Movie Description
All My Babies: A Midwife's Own Story is a 1953 educational film produced and directed by George C. Stoney which was used to educate midwives in the Southern United States. It was produced by the Georgia Department of Public Health, and written by Stoney. The film follows Mary Francis Hill Coley (1900-66), an African American midwife from Albany, Georgia who helped deliver over 3,000 babies in the middle part of the 20th century.
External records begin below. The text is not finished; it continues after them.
Lemma verdict_worst_case node a r u :
  0 <= a → 0 <= r → 0 <= u →
  verdict node a r (a + r + u) = Ok PassRulePassed ↔
  verdict node a (r + u) (a + r + u) = Ok PassRulePassed.
Proof.
  intros Ha Hr Hu. unfold verdict. destruct (FlowNode_PassRule node); cbn; [| | | |done].
  - unfold AllPassStrategy_Evaluate; cbn.
    destruct (Z.ltb_spec 0 r), (Z.ltb_spec 0 (r + u)), (Z.eqb_spec a (a + r + u)),
      (Z.ltb_spec 0 (a + r + u)); cbn; try done; try lia.
  - unfold AnyPassStrategy_Evaluate; cbn.
    destruct (Z.ltb_spec 0 a); [done|]. split; repeat case_match; done.
  - unfold RatioPassStrategy_Evaluate; cbn.
    destruct (a + r + u =? 0); [done|].
    destruct (SFleb _ (ratioOf a (a + r + u))); [done|]. split; case_match; done.
  - unfold FixedCountPassStrategy_Evaluate; cbn.
    destruct (a + r + u =? 0); [done|].
    destruct (_ <=? a); [done|]. split; case_match; done.
Qed.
The film was produced as a method of educating "granny midwives," the term applied to African-American lay women who delivered the majority of both black and white women's babies in the rural south, and their patients. The film stresses the need for midwives to maintain scrupulous standards of sterility. This lecture comes from a doctor who is explaining the cause of a recent maternal death. The second message concerns the necessity of prenatal care and here Coley functions as the expert. The film follows her through two births, the first of which focuses on a woman who has had several successful deliveries, while the other woman has had two miscarriages due to lack of prenatal care. Under Coley's careful guidance and tutelage, both women achieve successful pregnancies and home births. Films such as All My Babies represent part of the transition to State legal oversights and eventual elimination of lay midwifery (also called direct-entry midwifery) in many States.
In 2002, this film was selected for preservation in the United States National Film Registry by the Library of Congress as being "culturally, historically, or aesthetically significant". The film is the subject of a short 2006 article by Christine Dell'Amore. Photographic stills by Robert Galbraith from the film formed the basis of an exhibition curated by Linda Janet Holmes called Reclaiming Midwives: Stills from All My Babies.